Use local file or FTP depending on form of URL.

open_ftp(url)#

Use FTP protocol.

open_http(url, data=None)#

Use HTTP protocol.

open_https(url, data=None)#

Use HTTPS protocol.

open_local_file(url)#

Use local file.

open_unknown(fullurl, data=None)#

Overridable interface to open unknown URL type.

open_unknown_proxy(proxy, fullurl, data=None)#

Overridable interface to open unknown URL type.

retrieve(url, filename=None, reporthook=None, data=None)#

retrieve(url) returns (filename, headers) for a local object or (tempfilename, headers) for a remote object.

urllib.request.build_opener(*handlers)#

Create an opener object from a list of handlers.

The opener will use several default handlers, including support for HTTP, FTP and when applicable HTTPS.

If any of the handlers passed as arguments are subclasses of the default handlers, the default handlers will not be used.

urllib.request.getproxies()#

Return a dictionary of scheme -> proxy server URL mappings.

Scan the environment for variables named <scheme>_proxy; this seems to be the standard convention. If you need a different way, you can pass a proxies dictionary to the [Fancy]URLopener constructor.

urllib.request.pathname2url(pathname)#

OS-specific conversion from a file system path to a relative URL of the ‘file’ scheme; not recommended for general use.

urllib.request.url2pathname(pathname)#

OS-specific conversion from a relative URL of the ‘file’ scheme to a file system path; not recommended for general use.

urllib.request.urlcleanup()#

Clean up temporary files from urlretrieve calls.

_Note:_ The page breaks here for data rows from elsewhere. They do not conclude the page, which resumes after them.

(** ** Steps until a state of the collector *)

Lemma until_here n L st s : gcstate (G s) = st -> steps_until n L st s = Ok tt s.
Proof.
  intros E. destruct n; cbn [steps_until]; change ((getG ≫= ?k) s) with (k (G s) s); cbv beta; by rewrite E, Z.eqb_refl.
Qed.

Lemma until_step n L st s c s1 : gcstate (G s) <> st -> singlestep L s = Ok c s1 -> steps_until (S n) L st s = steps_until n L st s1.
Proof.
  intros E E1. cbn [steps_until]. change ((getG ≫= ?k) s) with (k (G s) s). cbv beta.
  by rewrite (proj2 (Z.eqb_neq _ _) E), (m_bind_eq _ _ _ _ _ E1).
Qed.

(** ** The sweep *)

(** The changes of the state of the collector and of its place in the list *)
Definition only_state (f : global_State -> global_State) : Prop :=
  forall g, f g = set_gcstate (gcstate (f g)) (set_sweepgc (sweepgc (f g)) g).

(** [swept_to], but for the state of the collector *)
Record sweeps s s' : Prop := {
ss_swept : swept s s';
ss_lists : lists_ok [] s';
ss_udlist : forall r, r ∈ udlist (G s') -> r ∈ udlist (G s)
}.

Lemma swept_to_sweeps s s' : swept_to [] [] s s' -> sweeps s s'.
Proof. by intros []. Qed.

Lemma sweeps_trans s1 s2 s3 : sweeps s1 s2 -> sweeps s2 s3 -> sweeps s1 s3.
Proof. intros [H1 H2 H3] [H4 H5 H6]. split; [by eapply swept_trans|done|auto]. Qed.

Lemma sweeps_ok s s' L : sweeps s s' -> sweep_ok [] s L -> sweep_ok [] s' L.
Proof. intros [H1 H2 H3]. by apply swept_ok. Qed.

Lemma sweeps_globals f s : only_state f -> lists_ok [] s -> sweeps s (set_globals f s).
Proof.
  intros Hf Hl. assert (E : forall g, rootgc (f g) = rootgc g /\ udlist (f g) = udlist g /\ uvhead (f g) = uvhead g /\ tmudata (f g) = tmudata g).
  { intros g. by rewrite Hf. } destruct (E (G s)) as (E1 & E2 & E3 & E4). split.
  - apply swept_globals. intros g. exists (rootgc g), (udlist g), (uvhead g), (gcstate (f g)), (sweepgc (f g)). rewrite Hf. by destruct g.
  - apply (lists_ok_same _ s); [done| |done|done|done]. unfold objects. cbn. by rewrite E1, E2.
  - cbn. by rewrite E2.
Qed.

urllib.request.urlopen(url, data=None, timeout=<object object>, *, cafile=None, capath=None, cadefault=False, context=None)#

Open the URL url, which can be either a string or a Request object.

data must be an object specifying additional data to be sent to the server, or None if no such data is needed. See Request for details.

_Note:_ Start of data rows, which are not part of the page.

(* ===== verification/FuncFacts.v ===== *)
(** * Upvalues (lfunc.c): sharing and closing *)

From Stdlib Require Import Sorted.
From S2P Require Import Prelude Clib Opcodes Object Debug Table Auxlib State Barrier Func Tm Do StateFacts.

(** ** The list of open upvalues *)

(** The upvalue [r] points to slot [lv] of the stack of [L]. *)
Definition open_at (s : State) (L r : Z) (lv : StkId) : Prop := body_at s r = Some (OUpVal (UOpen L lv)).

(** The list [rs] is sorted: highest level first, and no level twice. *)
Record open_list (s : State) (L : Z) (size : Z) (rs : list Z) (lvs : list StkId) : Prop := {
ol_open : Forall2 (open_at s L) rs lvs;
ol_sorted : StronglySorted Z.gt lvs;
ol_range : Forall (fun lv => 0 <= lv < size) lvs
}.

Lemma open_at_inj s L r lv lv' : open_at s L r lv -> open_at s L r lv' -> lv = lv'.
Proof. unfold open_at. congruence. Qed.

Lemma open_list_nil s L size : open_list s L size [] [].
Proof. split; constructor. Qed.

Section func.
Implicit Types (s : State) (L r : Z) (level lv : StkId) (rs : list Z).

Lemma uv_level_open s L lv : uv_level (UOpen L lv) s = Ok lv s.
Proof. done. Qed.

(** Where the search of [luaF_findupval] ends *)
Lemma find_open_spec s L level before rs lvs :
  Forall2 (open_at s L) rs lvs -> StronglySorted Z.gt lvs ->
  (exists p, find_loop level before rs s = Ok (inl p) s /\ p ∈ rs /\ open_at s L p level) \/
  (exists pre post pl ql, rs = pre ++ post /\ lvs = pl ++ ql /\ length pre = length pl /\
     Forall (fun l => level < l) pl /\ Forall (fun l => l < level) ql /\
     find_loop level before rs s = Ok (inr (before ++ pre, post)) s).
Proof.
  intros Ho. revert before. induction Ho as [|r lv rs lvs Hr Ho IH]; intros before Hs; cbn [find_loop].
  - right. exists [], [], [], []. rewrite !app_nil_r. split_and!; done || constructor.
  - rewrite (m_bind_eq _ _ _ _ _ (gco2uv_at _ _ _ Hr)), (m_bind_eq _ _ _ _ _ (uv_level_open s L lv)).
    apply StronglySorted_inv in Hs as [Hs Hlt]. destruct (Z.leb_spec level lv) as [Hle|Hgt].
    + destruct (Z.eqb_spec lv level) as [Heq|Hne].
      * left. exists r. split_and!; [done|apply elem_of_cons; by left|by rewrite <- Heq].
      * destruct (IH (before ++ [r]) Hs) as [(p & E & Hin & Hp)|(pre & post & pl & ql & -> & -> & Hlen & Hpl & Hql & E)].
        -- left. exists p. split_and!; [done|apply elem_of_cons; by right|done].
        -- right. exists (r :: pre), post, (lv :: pl), ql. rewrite E, <- app_assoc. split_and!; try done.
           ++ cbn. congruence.
           ++ constructor; [lia|done].
    + right. exists [], (r :: rs), [], (lv :: lvs). rewrite !app_nil_r. split_and!; try done.
      constructor; [lia|]. eapply list.Forall_impl; [exact Hlt|]. cbn. lia.
Qed.

(** ** New objects *)

(** Addresses from [brk] on are free. *)
Definition fresh s : Prop := forall r, brk s <= r -> body_at s r = None.

Definition alloc (m : Z) (b : body) (s : State) : State := mkState (<[brk s := mkobject m b]> (heap s)) (G s) (brk s + 1).

Lemma body_at_alloc m b s r : body_at (alloc m b s) r = if decide (r = brk s) then Some b else body_at s r.
Proof. unfold body_at, alloc. cbn. rewrite lookup_insert. repeat case_decide; by subst. Qed.



Lemma sorted_insert pl ql level :
  StronglySorted Z.gt (pl ++ ql) -> Forall (fun l => level < l) pl -> Forall (fun l => l < level) ql ->
  StronglySorted Z.gt (pl ++ level :: ql).
Proof.
  intros Hs Hpl Hql. induction Hpl as [|lv pl Hlv Hpl IH]; cbn in *.
  - constructor; [done|]. eapply list.Forall_impl; [exact Hql|]. cbn. lia.
  - apply StronglySorted_inv in Hs as [Hs Hf]. constructor; [by apply IH|].
    apply Forall_app in Hf as [Hf1 Hf2]. apply Forall_app. split; [done|]. constructor; [lia|done].
Qed.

urllib.request module uses HTTP/1.1 and includes a “Connection:close” header in its HTTP requests.

The optional timeout parameter specifies a timeout in seconds for blocking operations like the connection attempt (if not specified, the global default timeout setting will be used). This only works for HTTP, HTTPS and FTP connections.

If context is specified, it must be a ssl.SSLContext instance describing the various SSL options. See HTTPSConnection for more details.

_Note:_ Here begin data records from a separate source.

(** * Biquad filter engine: shallow embedding and verified properties

    The development follows the C sources of the filter core:
    - [biquad.c]      : the per-sample recurrence ([biquad_init],
                        [biquad_flush_delays], [biquad_process]);
    - [hpf.c], [lpf.c], [parametric.c] : the three coefficient designs and the
                        channel dispatcher ([*_process_channel],
                        [*_process_buffer]), reference build (the blocks
                        under [#ifdef USE_MLIR] are compiled out);
    - [mlir_biquad.cpp] : the JIT kernel and its two C entry points;
    - the block of [*_process_buffer] under [#ifdef USE_MLIR], in the
                        module [WithMLIR];
    - [audio_util.c]  : the checks of the command-line tool and its calls
                        of the filters ([validate_config], [apply_hpf],
                        [apply_lpf], [apply_peq]), in the module [Util];
    - [audio_io.c]    : the conversions between PCM bytes and samples
                        ([pcm_to_float64], [float64_to_pcm]), in binary64,
                        in the module [AudioIO].

    Every function of the filter core and of the tool is written once,
    over an interface [DoubleOps] of the arithmetic the C code uses on
    [double]; the conversions of [audio_io.c], which depend on the bits of
    a [double], are written over binary64.  The interface has two
    instances: [binary64], IEEE 754 double precision as the machine computes
    it (Rocq's primitive floats; every operation rounds on its own, without
    fused multiply-add or extended precision), and [exact], the real
    numbers, in which the design formulas are read as mathematics.

    A pointer is an [option]: [None] when null.  A function that writes
    through its arguments returns them as the call leaves them. *)

From Stdlib Require Import ZArith List Bool Lia.
From Stdlib Require Import Floats Uint63.
From Stdlib Require Import Reals Lra.
From Stdlib Require String.
Import ListNotations.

The optional cafile and capath parameters specify a set of trusted CA certificates for HTTPS requests. cafile should point to a single file containing a bundle of CA certificates, whereas capath should point to a directory of hashed certificate files. More information can be found in ssl.SSLContext.load_verify_locations().

The cadefault parameter is ignored.

This function always returns an object which can work as a context manager and has the properties url, headers, and status. See urllib.response.addinfourl for more detail on these properties.

For HTTP and HTTPS URLs, this function returns a http.client.HTTPResponse object slightly modified. In addition to the three new methods above, the msg attribute contains the same information as the reason attribute — the reason phrase returned by the server — instead of the response headers as it is specified in the documentation for HTTPResponse.

For FTP, file, and data URLs and requests explicitly handled by legacy URLopener and FancyURLopener classes, this function returns a urllib.response.addinfourl object.

Note that None may be returned if no handler handles the request (though the default installed global OpenerDirector uses UnknownHandler to ensure this never happens).

In addition, if proxy settings are detected (for example, when a *_proxy environment variable like http_proxy is set), ProxyHandler is default installed and makes sure the requests are handled through the proxy.

urllib.request.urlretrieve(url, filename=None, reporthook=None, data=None)#

Retrieve a URL into a temporary location on disk.

Requires a URL argument. If a filename is passed, it is used as the temporary file location. The reporthook argument should be a callable that accepts a block number, a read size, and the total file size of the URL target. The data argument should be valid URL encoded data.

If a filename is passed and the URL points to a local resource, the result is a copy from local file to new file.

Returns a tuple containing the path to the newly created data file as well as the resulting HTTPMessage object.